Two major modules were contained in GWASPV, including GWASPV based on panvariome and GWASPVMulti based on diverse types of variations separately. For GWASPV, to minimize false positives, population structure was taken into account by the kinship matrix estimated with the Efficient Mixed-Model Association eXpedited (EMMAX) emmax-kin program (version beta)⁸⁴. To further control the population structure, the PCA was also selected as the covariate that was estimated by GCAT software (version 1.94.1)⁸⁵. The EMMAX program based on the mixed linear model (MLM) was used to carry out the GWAS analyses. For GWASPVMulti, kinship and PCA were also optional to improve statistical power. GWASPVMulti could run multiple times of GWAS using MLM model in EMMAX program based on SNPs, L-indels, S-indels, SVs, CNVs, TIPs, and PAVs successively and separately. The whole-genome significance cutoff as the Bonferroni test threshold, which was set as 0.05/total variants.

Core collection

The core collection that captured most of the allelic diversity of the 1,020 peach accessions was selected using GenoCore⁸⁶ software with the following parameters: -d 0.001, -cv 99. In addition, a core collection for cultivated peach (culti-core) was generated from the 875 domesticated accessions using the same methods. The core collection and cultivated core collection were further evaluated by PCA, using the same methods described above for the entire collection.

Gene expression and RNA-seq data

The expression of PpNCED1 and PpYPT were from the RNA-seq data in PRJNA762288.

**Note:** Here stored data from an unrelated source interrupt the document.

(** ** C6: the priority rule *)

(** C6.  For every version (major, minor, patch) and every counter
    state, [determine_next_version] and [determine_version_bump] follow
    the priority rule: (major+1, 0, 0) and [Major] when [breaking_count]
    is positive; else (major, minor+1, 0) and [Minor] when [minor_count]
    is positive; else (major, minor, patch+1) and [Patch] when
    [patch_count] is positive; else the version unchanged and [None]. *)
Theorem next_version_follows_priority_rule
    (datetime : Type) (v : Version) (s : Run datetime) :
  determine_next_version (render v) s
  = (Ok (render (fst (spec_next_version v (self s)))), s)
  /\ determine_version_bump s = (Ok (snd (spec_next_version v (self s))), s).
Proof.
  rewrite RunFacts.determine_next_version_run, RunFacts.determine_version_bump_run.
  now rewrite NextFacts.next_version_of_render, <- NextFacts.bump_of_spec.
Qed.

(** ** C7: the next version is not below the current one *)

(** C7.  For every version and every counter state the next version is
    greater than or equal to the current version in the lexicographic
    order, and equal exactly when the bump class is [None]. *)
Theorem next_version_not_below_current
    (datetime : Type) (v : Version) (s : Run datetime) :
  exists v',
    determine_next_version (render v) s = (Ok (render v'), s)
    /\ Version_le v v'
    /\ (v' = v <-> fst (determine_version_bump s) = Ok "None")
    /\ (render v' = render v <-> fst (determine_version_bump s) = Ok "None").
Proof.
  exists (fst (spec_next_version v (self s))).
  rewrite RunFacts.determine_next_version_run, RunFacts.determine_version_bump_run.
  rewrite NextFacts.next_version_of_render, (NextFacts.bump_of_spec _ v).
  cbn [fst]. split; [reflexivity|]. split; [apply NextFacts.spec_next_version_le|].
  assert (Heq : fst (spec_next_version v (self s)) = v
                <-> Ok (snd (spec_next_version v (self s))) = Ok "None").
  { rewrite NextFacts.spec_next_version_eq. split; [now intros ->|now intros [= ->]]. }
  split; [exact Heq|].
  rewrite <- Heq. split; [apply VersionFacts.render_inj|now intros ->].
Qed.

(** ** C8: the order of the commits does not matter *)

(** C8.  Two runs of the pipeline on repositories that have the same
    tags and whose logs list the same commits in a different order either
    both raise or both complete, and then record the same bump class and
    the same next version. *)
Theorem commit_order_is_irrelevant
    (datetime : Type) (strptime : string -> string -> result datetime)
    (w w' : World) (branch labels : string) (s : Run datetime) :
  same_commits_reordered w w' ->
  decision (write_version_details_to_file strptime w branch labels s)
  = decision (write_version_details_to_file strptime w' branch labels s).
Proof.
  intros [Hstore [Htags Hlog]].
  rewrite !RunFacts.write_version_details_to_file_run.
  assert (Hl : listed_tags w = listed_tags w')
    by (unfold listed_tags; now rewrite Htags).
  rewrite <- Hl.
  destruct (current_version_of (listed_tags w)) as [current|e]; [|reflexivity].
  specialize (Hlog current). unfold logged_commits. clear Htags Hl.
  destruct (run w _) as [raw|n], (run w' _) as [raw'|n'];
    try contradiction; [|reflexivity].
  destruct (rmap _ (log_lines raw)) as [commits|e] eqn:Hc,
           (rmap _ (log_lines raw')) as [commits'|e'] eqn:Hc'.
  - destruct (next_version_of (self s) current); [|reflexivity].
    rewrite <- Hstore. destruct (store w _ _); try reflexivity.
    unfold decision, stored_in. cbn [fst snd files]. now rewrite !map_app.
  - destruct (ResultFacts.rmap_permutation_ok _ _ _ Hlog (ex_intro _ _ Hc));
      congruence.
  - destruct (ResultFacts.rmap_permutation_ok _ _ _ (Permutation_sym Hlog)
                (ex_intro _ _ Hc')); congruence.
  - reflexivity.
Qed.

Lemma commit_order_is_irrelevant_witness :
  same_commits_reordered repo_feat_fix repo_fix_feat
  /\ decision (write_version_details_to_file strptime_git repo_feat_fix
                 "main" "" fresh)
     = decision (write_version_details_to_file strptime_git repo_fix_feat
                   "main" "" fresh).
Proof.
  assert (H : same_commits_reordered repo_feat_fix repo_fix_feat).
  { split; [reflexivity|]. split; [reflexivity|]. intros since.
    unfold repo_feat_fix, repo_fix_feat, repository. cbn [run].
    destruct (String.eqb _ _); [|exact I].
    vm_compute. apply perm_swap. }
  split; [exact H|].
  exact (commit_order_is_irrelevant git_date strptime_git _ _ "main" "" fresh H).
Defined.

To verify the candidate gene for cold resistance, the cold treatment with -16, -20, -24, -28, -32℃ were performed on ‘Tai Nong 2’ (cold sensitive) and ‘Zhou Xing Shan Tao’ (cold resistance). We performed qRT-PCR of candidate gene PpRCI2A in samples with different treatments using the LightCycler System (Roche LightCycler 480; Roche Diagnostics), following the manufacturer’s protocol. Relative expression levels were estimated by the 2^−ΔΔCT method.

Acknowledgments

We thank Dr. Josep Casacuberta and Dr. Raúl Castanera from Centre for Research in Agricultural Genomics in Universidad Autónoma de Barcelona for the assistance in identification of transpose element polymorphism. This work was supported by the National Key Research and Development Program (2023YFE0105400, 2019YFD1000200), National Natural Science Foundation of China (32341042), Central Public-interest Scientific Institution Basal Research Fund (No. Y2022QC23, 1610192023310), Agricultural Science and Technology Innovation Program (CAAS-ASTIP-2024-ZFRI-01), Natural Science Foundation of Henan (232300421042), National Science and Technology Major Project of Yunan (202302AE090005-3), and Crop Germplasm Resources Conservation Project (2016NWB041).

Contributions

L.W. and K.C. conceived the project; Y.L., J.W., and W.F. collected the plant samples and generated sequencing data; G.Z., K.C., C.C., and X.W. performed the phenotyping. Y.L. performed the data analyses. Y.L. and J.W. performed the experiments. Y.L. drafted the manuscript. P.A. and L.W. revised the manuscript. All authors read and approved the manuscript.

Data Deposition

The sequencing data for 1020 accession have been deposited into the Genome Sequence Archive database under accessions number of PRJCA025647.

Competing interests

The authors declare no competing interests.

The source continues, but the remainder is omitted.